Tangent Line (Unit 2)
Differentiability means a unique tangent line exists at a point. At the corner of |x|, the left side wants a tangent of slope -1 and the right side wants slope 1, so no single tangent line works and the derivative fails.
Rolle's Theorem (Unit 5)
Rolle's Theorem is the special case of the MVT where the endpoint values are equal, and it requires the same differentiability hypothesis. f(x) = |x| on [-1, 1] has equal endpoints but no point where f'(c) = 0, because the corner at zero breaks the theorem's conditions.
Closed Interval (Unit 5)
The MVT splits its demands between interval types. Continuity is needed on the closed interval [a, b], but differentiability only on the open interval (a, b). For an absolute value function, what matters is whether the corner lands inside that open interval.
Expect the absolute value function in multiple-choice questions about MVT hypotheses. A typical stem gives you f(x) = |x - 2| on an interval like [-1, 5] or [0, 4] and asks whether the Mean Value Theorem applies, or which hypothesis fails. The move is always the same. First confirm continuity on the closed interval (absolute value functions are always continuous). Then locate the corner and check whether it falls inside the open interval. If it does, differentiability fails and the MVT does not apply. No released FRQ has centered on this term by name, but FRQ justifications that invoke the MVT must state both hypotheses, and an absolute value piece inside a function is a red flag that one of them might not hold.

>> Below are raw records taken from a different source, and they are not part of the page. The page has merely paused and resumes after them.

Definition Bytes (key : gostring) (val : bytes) : Field := mkField key ByteStringType 0 [] (Some val).
Definition String (key val : gostring) : Field := mkField key StringType 0 val None.
Definition Integer (key : gostring) (val : Z) : Field := mkField key Int64Type val [] None.
Definition UInteger (key : gostring) (val : N) : Field := mkField key Uint64Type (i64 (Z.of_N val)) [] None.

(** [zap.NamedError] is the package's. *)
Definition ErrorField (NamedError : gostring -> error -> Field) (err : error) : Field := NamedError (str "error") err.

(** The unsigned number is kept in a signed member; seen as unsigned again, as
    the package's encoder does, it is the number that was given. *)
Lemma UInteger_value key val : (val < 2 ^ 64)%N -> (Integer_ (UInteger key val) mod 2 ^ 64)%Z = Z.of_N val.
Proof.
  intros H. cbn [UInteger Integer_]. unfold i64. rewrite Zminus_mod_idemp_l, Z.add_simpl_r.
  apply Z.mod_small. lia.
Qed.

(** [config.Logger]. *)
Record Config := mkConfig { Level : gostring; Out : gostring; DisableStacktrace : bool }.

Inductive level := DebugLevel | InfoLevel | WarnLevel | ErrorLevel | FatalLevel.

Definition defaultZapLevel : level := InfoLevel.
Definition defaultOut : gostring := str "stdout".

(** What [New] sets of the configuration of the zap package. *)
Record zapConfig := mkZap { AtLevel : level; OutputPaths : list gostring; NoStacktrace : bool }.

Definition level_of (l : gostring) : level :=
  if bool_decide (l = str "debug") then DebugLevel
  else if bool_decide (l = str "info") then InfoLevel
  else if bool_decide (l = str "warn") then WarnLevel
  else if bool_decide (l = str "error") then ErrorLevel
  else if bool_decide (l = str "fatal") then FatalLevel
  else defaultZapLevel.

(** [New]; the package's [Build] tells whether it can build a logger, and a
    failure panics. *)
Definition New (Build : zapConfig -> option error) (c : Config) : outcome zapConfig :=
  let cfg := mkZap (level_of (Level c)) [if bool_decide (Out c = []) then defaultOut else Out c] (DisableStacktrace c) in
  match Build cfg with Some _ => Panics | None => Ret cfg end.

End Logger.

(** ** The two programs *)

Module Process.
Section process.
Context (env : Env) (sched : nat -> ClientWal.schedule).

(** The settings [main] uses beside those of [InitDB]. *)
Record Config := mkConfig {
  core : Init.Config;
  TransportType : gostring;
  TransportServer : TCPServer;
  ProfilerEnable : bool;
  LoggerConf : Logger.Config
}.

(** [config.NewConfig] with the yaml package's [Unmarshal]; both of its
    failures end the process by [log.Fatalf]. *)
Definition NewConfig (Unmarshal : bytes -> result Config) (path : gostring) : Go World (result Config) :=
  try! data := ReadFile path in
  go_ret (Unmarshal data).

(** The calls [main] makes, as a log of the process would show them. *)
Inductive call :=
| ReplStart | WalStart | CliListen | CliClose | Listen | StartProfiler | Stopping
| ListenerClose | ReplClose | LogSync.

(** The calls made and the sockets of the listener and of the replication
    master. *)
Record t := mk {
  calls : list call;
  sock : ListenerLife.socket;
  replSock : ListenerLife.socket
}.

Definition fresh : t := mk [] ListenerLife.NoSocket ListenerLife.NoSocket.

Definition note (c : call) : Go t unit := go_put (fun s => mk (calls s ++ [c]) (sock s) (replSock s)).
Definition on_sock {A} (c : Go ListenerLife.socket A) : Go t A :=
  go_zoom sock (fun k s => mk (calls s) k (replSock s)) c.
Definition on_replSock {A} (c : Go ListenerLife.socket A) : Go t A :=
  go_zoom replSock (fun k s => mk (calls s) (sock s) k) c.

(** What happens to a goroutine that calls [net.Listen] by the time the signal
    arrives: it has not come to it, it has succeeded, or it has failed, which
    ends the process by [log.Fatal]. *)
Inductive bind := NotYet | Bound | BindFailed (e : error).

(** Whether a signal arrives, and what the goroutines have done by then. *)
Record surroundings := mkSurroundings {
  signalled : bool;
  listening : bind;
  replListening : bind;
  profilerErr : option error
}.

Definition listener := (listener_kind * option (TCPServer * Semaphore.t))%type.

(** [transport.NewListener]. *)
Definition newListener (conf : Config) : outcome listener :=
  match NewListener (TransportType conf) with
  | CLI => Ret (CLI, None)
  | TCP =>
      match tcpListener.NewListener (TransportServer conf) with
      | Ret l => Ret (TCP, Some l)
      | Panics => Panics
      | Blocks => Blocks
      end
  end.

(** The socket a goroutine of [listen] leaves. *)
Definition run_bind (b : bind) : Go ListenerLife.socket (result unit) :=
  fun s =>
    match b with
    | NotYet => (Ret (Ok tt), s)
    | Bound => (Ret (Ok tt), ListenerLife.Open)
    | BindFailed e => (Ret (Err e), s)
    end.

(** [<-ctx.Done()], with the goroutines that run until then. *)
Definition await (sur : surroundings) (ls : listener) (repl : replication) (profiler : bool) : Go t (result unit) :=
  try! u := match fst ls with TCP => on_sock (run_bind (listening sur)) | CLI => go_ret (Ok tt) end in
  try! u := match repl with
            | ReplicationMaster _ => on_replSock (run_bind (replListening sur))
            | _ => go_ret (Ok tt)
            end in
  match (if profiler then profilerErr sur else None) with
  | Some e => go_ret (Err e)
  | None => if signalled sur then do! note Stopping in go_ret (Ok tt) else go_block
  end.

(** [ls.Close()]. *)
Definition closeListener (ls : listener) : Go t unit :=
  do! note ListenerClose in
  match fst ls with TCP => on_sock ListenerLife.Close | CLI => go_ret tt end.

(** [repl.Close()]: a call on a nil interface panics. *)
Definition closeRepl (conf : Config) (repl : replication) : Go t unit :=
  match repl with
  | NoReplication => go_panic
  | ReplicationMaster l =>
      do! note ReplClose in
      on_replSock (Roles.Close (Roles.master_of (core conf) l))
  | ReplicationSlave _ _ => note ReplClose
  end.

(** [if repl != nil { repl.Start(ctx) }]. *)
Definition startRepl (conf : Config) (repl : replication) : Go t unit :=
  match repl with
  | NoReplication => go_ret tt
  | ReplicationMaster l => if Roles.Start (Roles.master_of (core conf) l) then note ReplStart else go_ret tt
  | ReplicationSlave _ _ => note ReplStart
  end.

(** [wal.Start(ctx)]. *)
Definition startWal (conf : Config) : Go t unit :=
  if Settings.Enable (WALConf (core conf)) then note WalStart else go_ret tt.

(** From the listener on the programs are the same but for the profiler. *)
Definition serve (conf : Config) (sur : surroundings) (repl : replication) (profiler : bool) : Go t (result unit) :=
  match newListener conf with
  | Panics => go_panic
  | Blocks => go_block
  | Ret ls =>
      do! note Listen in
      do! (if profiler then note StartProfiler else go_ret tt) in
      try! u := await sur ls repl profiler in
      do! closeListener ls in
      do! closeRepl conf repl in
      do! note LogSync in
      go_ret (Ok tt)
  end.

(** What both programs begin with: the configuration and the logger, then the
    database; an error is that of a [log.Fatal]. *)
Definition configured (Unmarshal : bytes -> result Config) (Build : Logger.zapConfig -> option error)
    (path : gostring) (dials : list (result netConn)) (w : World)
    (body : Config -> replication -> Go t (result unit)) : Go t (result unit) :=
  match NewConfig Unmarshal path w with
  | (Panics, _) => go_panic
  | (Blocks, _) => go_block
  | (Ret (Err e), _) => go_ret (Err e)
  | (Ret (Ok conf), w1) =>
      match Logger.New Build (LoggerConf conf) with
      | Panics => go_panic
      | Blocks => go_block
      | Ret _ =>
          match InitDB env sched (core conf) dials w1 with
          | Panics => go_panic
          | Blocks => go_block
          | Ret (Err e) => go_ret (Err e)
          | Ret (Ok (_, repl)) => body conf repl
          end
      end
  end.

(** [main] of the server. *)
Definition main (Unmarshal : bytes -> result Config) (Build : Logger.zapConfig -> option error)
    (dials : list (result netConn)) (w : World) (sur : surroundings) : Go t (result unit) :=
  configured Unmarshal Build (str "config.yaml") dials w (fun conf repl =>
    do! startRepl conf repl in
    do! startWal conf in
    do! note CliListen in
    do! note CliClose in
    serve conf sur repl (ProfilerEnable conf)).

(** [main] of the slave instance. *)
Definition slave_main (Unmarshal : bytes -> result Config) (Build : Logger.zapConfig -> option error)
    (dials : list (result netConn)) (w : World) (sur : surroundings) : Go t (result unit) :=
  configured Unmarshal Build (str "/Users/nick/goSelfEducation/laguna/slave_instance/config.yaml") dials w (fun conf repl =>
    do! startRepl conf repl in
    do! startWal conf in
    serve conf sur repl false).

End process.
End Process.

Module ProcessFacts.
Import Process.

(** The sockets that will be closed have been opened. *)
Definition sockets_open (sur : surroundings) (conf : Config) (repl : replication) : bool :=
  match NewListener (TransportType conf), listening sur with TCP, NotYet => false | _, _ => true end &&
  match repl, replListening sur with ReplicationMaster _, NotYet => false | _, _ => true end.

Definition has_replication (repl : replication) : bool := match repl with NoReplication => false | _ => true end.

The big trap is assuming continuous and differentiable mean the same thing. Differentiability implies continuity, but not the other way around, and |x| is the standard proof. It's continuous at zero, yet the corner means no derivative exists there. When a question says a function is continuous on [a, b], that alone does NOT let you use the MVT. You still have to check for corners, cusps, or vertical tangents inside (a, b).
The absolute value function f(x) = |x| returns a number's distance from zero and graphs as a V with a sharp corner at its vertex.
It is continuous everywhere but not differentiable at the corner, because the slope jumps instantly (from -1 to 1 for |x|) with no single tangent line.
Shifted versions like |x - 2| just move the corner, so always find where the inside expression equals zero before checking differentiability.
The Mean Value Theorem requires continuity on [a, b] and differentiability on (a, b), and the absolute value function is the classic example that passes the first condition but fails the second.
If the corner falls inside the open interval, the MVT gives no guarantee, even though the function is continuous on the whole closed interval.
In MVT justifications, always check for corners before applying the theorem; 'continuous' alone is never enough.
It's the function f(x) = |x| that returns a number's distance from zero, so both 3 and -3 map to 3. In AP Calc it matters because its V-shaped graph has a corner where the derivative does not exist.
Not everywhere. f(x) = |x| is differentiable at every point except its corner at x = 0, where the slope jumps from -1 to 1. Shifted versions like |x - 2| fail at x = 2 instead.
Only if the corner is outside the open interval. For f(x) = |x - 2| on [0, 4], the corner at x = 2 sits inside (0, 4), so the differentiability hypothesis fails and the MVT does not apply.
No, and the absolute value function is the standard counterexample. |x| is continuous at x = 0 but not differentiable there. The implication only runs one way, since differentiable functions are always continuous.
An absolute value function is a specific piecewise function whose two linear pieces meet at a corner, like |x - 2| splitting into -(x - 2) for x < 2 and x - 2 for x ≥ 2. General piecewise functions can have any pieces and might be smooth or even discontinuous where they meet.